▸ WHAT IS NEEDED
Among the records that follow, find the line with "Lemma sum_of_insert l" and the line with "revert i. induction". Set down those lines and all lines between them exactly, without adding anything.
━━━━━━
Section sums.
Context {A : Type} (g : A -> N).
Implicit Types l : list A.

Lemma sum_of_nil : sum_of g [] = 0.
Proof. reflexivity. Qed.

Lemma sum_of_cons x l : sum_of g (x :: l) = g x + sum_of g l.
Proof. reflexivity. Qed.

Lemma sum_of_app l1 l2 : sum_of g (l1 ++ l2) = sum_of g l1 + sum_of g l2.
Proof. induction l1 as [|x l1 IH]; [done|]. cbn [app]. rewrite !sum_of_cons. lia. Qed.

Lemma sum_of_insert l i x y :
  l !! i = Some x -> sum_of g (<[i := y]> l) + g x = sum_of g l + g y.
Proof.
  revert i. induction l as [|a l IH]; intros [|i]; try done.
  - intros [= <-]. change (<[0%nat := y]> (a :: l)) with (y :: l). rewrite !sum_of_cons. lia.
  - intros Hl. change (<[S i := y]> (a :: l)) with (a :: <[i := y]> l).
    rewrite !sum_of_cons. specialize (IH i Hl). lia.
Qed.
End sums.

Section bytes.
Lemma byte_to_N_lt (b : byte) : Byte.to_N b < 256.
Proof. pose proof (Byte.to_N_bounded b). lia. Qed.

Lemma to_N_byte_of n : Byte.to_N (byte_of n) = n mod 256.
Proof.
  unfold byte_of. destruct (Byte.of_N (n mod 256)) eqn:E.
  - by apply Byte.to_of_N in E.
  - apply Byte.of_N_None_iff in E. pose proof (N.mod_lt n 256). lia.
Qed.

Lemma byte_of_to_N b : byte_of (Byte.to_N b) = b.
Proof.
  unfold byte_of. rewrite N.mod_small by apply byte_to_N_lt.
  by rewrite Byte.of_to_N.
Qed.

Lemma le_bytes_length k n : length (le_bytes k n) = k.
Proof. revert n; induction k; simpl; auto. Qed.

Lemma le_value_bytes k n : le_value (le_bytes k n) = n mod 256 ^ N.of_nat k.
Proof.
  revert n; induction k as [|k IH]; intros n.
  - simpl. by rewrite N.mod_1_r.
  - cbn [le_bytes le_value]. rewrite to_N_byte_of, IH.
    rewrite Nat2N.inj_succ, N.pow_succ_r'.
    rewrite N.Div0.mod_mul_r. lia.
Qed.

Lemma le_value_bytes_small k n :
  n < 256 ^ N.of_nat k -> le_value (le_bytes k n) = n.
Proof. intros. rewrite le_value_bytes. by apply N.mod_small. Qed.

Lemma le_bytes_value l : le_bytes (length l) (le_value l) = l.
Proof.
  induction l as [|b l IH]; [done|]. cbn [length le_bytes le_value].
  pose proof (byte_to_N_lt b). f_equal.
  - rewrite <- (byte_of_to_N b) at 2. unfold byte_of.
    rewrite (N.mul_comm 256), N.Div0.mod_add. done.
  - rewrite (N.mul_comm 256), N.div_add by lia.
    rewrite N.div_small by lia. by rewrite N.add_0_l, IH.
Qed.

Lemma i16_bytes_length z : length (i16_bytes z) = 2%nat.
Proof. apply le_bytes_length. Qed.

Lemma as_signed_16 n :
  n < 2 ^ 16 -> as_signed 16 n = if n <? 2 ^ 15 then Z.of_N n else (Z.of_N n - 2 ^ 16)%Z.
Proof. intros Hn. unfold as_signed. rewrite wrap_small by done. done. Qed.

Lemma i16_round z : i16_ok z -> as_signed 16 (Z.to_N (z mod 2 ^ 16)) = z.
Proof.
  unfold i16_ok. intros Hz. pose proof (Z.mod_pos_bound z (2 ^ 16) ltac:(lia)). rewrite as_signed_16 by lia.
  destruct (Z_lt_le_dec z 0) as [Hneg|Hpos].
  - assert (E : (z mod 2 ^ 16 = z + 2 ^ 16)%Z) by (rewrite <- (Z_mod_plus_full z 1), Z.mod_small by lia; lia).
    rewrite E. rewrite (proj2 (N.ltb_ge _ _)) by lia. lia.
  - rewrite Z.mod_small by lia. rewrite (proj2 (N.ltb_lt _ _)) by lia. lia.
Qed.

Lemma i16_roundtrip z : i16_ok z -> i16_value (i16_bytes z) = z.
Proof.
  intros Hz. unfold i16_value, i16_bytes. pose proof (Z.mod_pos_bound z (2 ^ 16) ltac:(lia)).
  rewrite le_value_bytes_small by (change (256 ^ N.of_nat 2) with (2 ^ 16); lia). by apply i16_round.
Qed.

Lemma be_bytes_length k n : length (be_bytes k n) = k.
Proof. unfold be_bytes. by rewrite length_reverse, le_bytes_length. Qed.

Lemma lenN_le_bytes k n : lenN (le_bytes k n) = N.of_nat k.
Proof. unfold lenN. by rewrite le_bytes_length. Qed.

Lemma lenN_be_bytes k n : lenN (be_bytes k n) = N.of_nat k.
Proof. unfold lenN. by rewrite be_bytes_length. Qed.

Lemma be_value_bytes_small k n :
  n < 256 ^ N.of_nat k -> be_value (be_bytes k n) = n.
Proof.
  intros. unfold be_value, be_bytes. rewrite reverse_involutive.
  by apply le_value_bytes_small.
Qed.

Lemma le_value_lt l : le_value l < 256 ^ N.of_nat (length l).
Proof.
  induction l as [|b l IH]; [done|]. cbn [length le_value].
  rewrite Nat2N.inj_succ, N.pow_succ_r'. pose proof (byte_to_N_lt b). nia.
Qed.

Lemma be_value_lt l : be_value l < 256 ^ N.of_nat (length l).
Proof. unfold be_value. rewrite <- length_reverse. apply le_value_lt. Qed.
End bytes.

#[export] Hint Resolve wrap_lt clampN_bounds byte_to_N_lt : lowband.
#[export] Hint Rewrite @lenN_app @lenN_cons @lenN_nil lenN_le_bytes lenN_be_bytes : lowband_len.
━━━━━━
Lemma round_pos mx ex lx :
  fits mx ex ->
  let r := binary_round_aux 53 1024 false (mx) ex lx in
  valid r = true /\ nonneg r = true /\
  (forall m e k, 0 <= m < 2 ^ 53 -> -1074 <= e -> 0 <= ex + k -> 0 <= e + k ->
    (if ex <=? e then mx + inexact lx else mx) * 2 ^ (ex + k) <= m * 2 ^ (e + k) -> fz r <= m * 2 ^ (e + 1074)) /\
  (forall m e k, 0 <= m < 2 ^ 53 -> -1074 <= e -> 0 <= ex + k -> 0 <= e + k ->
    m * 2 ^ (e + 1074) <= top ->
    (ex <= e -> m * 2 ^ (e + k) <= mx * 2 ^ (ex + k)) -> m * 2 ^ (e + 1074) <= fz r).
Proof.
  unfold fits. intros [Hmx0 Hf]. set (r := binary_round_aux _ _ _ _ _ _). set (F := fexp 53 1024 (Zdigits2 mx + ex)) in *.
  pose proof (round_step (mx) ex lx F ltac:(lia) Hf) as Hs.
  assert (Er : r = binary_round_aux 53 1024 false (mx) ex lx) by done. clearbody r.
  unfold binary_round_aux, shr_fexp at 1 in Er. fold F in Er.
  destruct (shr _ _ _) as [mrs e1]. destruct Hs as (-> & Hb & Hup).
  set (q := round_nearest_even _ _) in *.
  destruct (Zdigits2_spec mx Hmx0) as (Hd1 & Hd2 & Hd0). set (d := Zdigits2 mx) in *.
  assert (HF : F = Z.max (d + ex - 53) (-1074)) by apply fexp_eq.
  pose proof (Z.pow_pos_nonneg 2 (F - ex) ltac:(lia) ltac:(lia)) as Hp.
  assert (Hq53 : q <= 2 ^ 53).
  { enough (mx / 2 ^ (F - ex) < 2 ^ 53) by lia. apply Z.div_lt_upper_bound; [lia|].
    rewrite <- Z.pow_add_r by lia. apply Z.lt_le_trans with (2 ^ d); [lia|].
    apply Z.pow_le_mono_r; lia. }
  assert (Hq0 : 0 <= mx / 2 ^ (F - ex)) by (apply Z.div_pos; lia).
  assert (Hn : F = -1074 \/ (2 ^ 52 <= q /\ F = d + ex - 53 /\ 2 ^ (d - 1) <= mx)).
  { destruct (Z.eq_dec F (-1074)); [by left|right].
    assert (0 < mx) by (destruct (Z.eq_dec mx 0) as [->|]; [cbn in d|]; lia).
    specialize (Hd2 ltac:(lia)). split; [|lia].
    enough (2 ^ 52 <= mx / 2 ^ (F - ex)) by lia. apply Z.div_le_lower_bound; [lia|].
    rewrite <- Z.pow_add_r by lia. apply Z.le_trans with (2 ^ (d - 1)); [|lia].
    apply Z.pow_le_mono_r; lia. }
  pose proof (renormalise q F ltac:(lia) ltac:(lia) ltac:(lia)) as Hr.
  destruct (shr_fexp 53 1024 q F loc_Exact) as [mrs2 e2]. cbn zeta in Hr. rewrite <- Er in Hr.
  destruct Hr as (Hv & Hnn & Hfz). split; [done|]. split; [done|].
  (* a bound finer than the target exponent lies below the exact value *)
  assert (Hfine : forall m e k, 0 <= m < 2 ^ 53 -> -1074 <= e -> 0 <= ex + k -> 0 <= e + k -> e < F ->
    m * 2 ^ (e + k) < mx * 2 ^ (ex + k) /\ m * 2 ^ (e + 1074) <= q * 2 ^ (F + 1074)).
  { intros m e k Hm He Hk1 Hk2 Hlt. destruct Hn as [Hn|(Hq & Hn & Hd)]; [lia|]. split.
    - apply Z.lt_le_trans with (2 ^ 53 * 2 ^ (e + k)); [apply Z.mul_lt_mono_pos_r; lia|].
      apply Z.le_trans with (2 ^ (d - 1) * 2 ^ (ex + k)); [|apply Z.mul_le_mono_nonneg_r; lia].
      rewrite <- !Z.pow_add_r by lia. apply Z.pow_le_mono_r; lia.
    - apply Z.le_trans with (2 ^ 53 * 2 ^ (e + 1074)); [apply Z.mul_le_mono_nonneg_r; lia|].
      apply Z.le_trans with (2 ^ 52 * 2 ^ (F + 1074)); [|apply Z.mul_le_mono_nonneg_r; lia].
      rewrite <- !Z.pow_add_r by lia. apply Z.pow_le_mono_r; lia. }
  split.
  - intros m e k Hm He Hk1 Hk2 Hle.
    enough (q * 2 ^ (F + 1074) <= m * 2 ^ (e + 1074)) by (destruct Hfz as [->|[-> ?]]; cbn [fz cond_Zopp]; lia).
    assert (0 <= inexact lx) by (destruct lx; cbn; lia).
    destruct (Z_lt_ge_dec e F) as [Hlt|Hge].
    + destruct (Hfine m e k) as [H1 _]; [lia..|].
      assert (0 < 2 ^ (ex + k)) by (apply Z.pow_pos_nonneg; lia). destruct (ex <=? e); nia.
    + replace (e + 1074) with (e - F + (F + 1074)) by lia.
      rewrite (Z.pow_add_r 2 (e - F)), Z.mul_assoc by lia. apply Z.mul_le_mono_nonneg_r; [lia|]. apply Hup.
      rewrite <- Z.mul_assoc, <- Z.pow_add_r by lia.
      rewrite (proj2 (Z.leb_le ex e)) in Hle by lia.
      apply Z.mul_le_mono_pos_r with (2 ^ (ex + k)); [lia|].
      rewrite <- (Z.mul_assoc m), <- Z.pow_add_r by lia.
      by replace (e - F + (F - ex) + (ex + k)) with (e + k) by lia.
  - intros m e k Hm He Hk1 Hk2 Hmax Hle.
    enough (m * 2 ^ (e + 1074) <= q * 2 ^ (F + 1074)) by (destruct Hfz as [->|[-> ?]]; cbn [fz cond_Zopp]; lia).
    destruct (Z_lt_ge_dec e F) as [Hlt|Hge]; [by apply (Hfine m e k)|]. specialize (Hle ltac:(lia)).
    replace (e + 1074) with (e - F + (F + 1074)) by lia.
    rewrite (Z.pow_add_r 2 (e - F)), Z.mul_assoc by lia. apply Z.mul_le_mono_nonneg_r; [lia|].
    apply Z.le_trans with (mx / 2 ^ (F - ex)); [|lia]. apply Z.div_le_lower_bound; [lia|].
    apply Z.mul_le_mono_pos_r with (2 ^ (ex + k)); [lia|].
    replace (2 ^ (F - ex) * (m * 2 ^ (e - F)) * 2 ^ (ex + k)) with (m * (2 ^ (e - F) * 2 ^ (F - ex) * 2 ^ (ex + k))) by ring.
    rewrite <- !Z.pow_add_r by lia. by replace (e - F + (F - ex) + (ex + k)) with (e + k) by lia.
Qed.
━━━━━━
▸ EXERCISE RESULT
Lemma sum_of_insert l i x y :
  l !! i = Some x -> sum_of g (<[i := y]> l) + g x = sum_of g l + g y.
Proof.
  revert i. induction l as [|a l IH]; intros [|i]; try done.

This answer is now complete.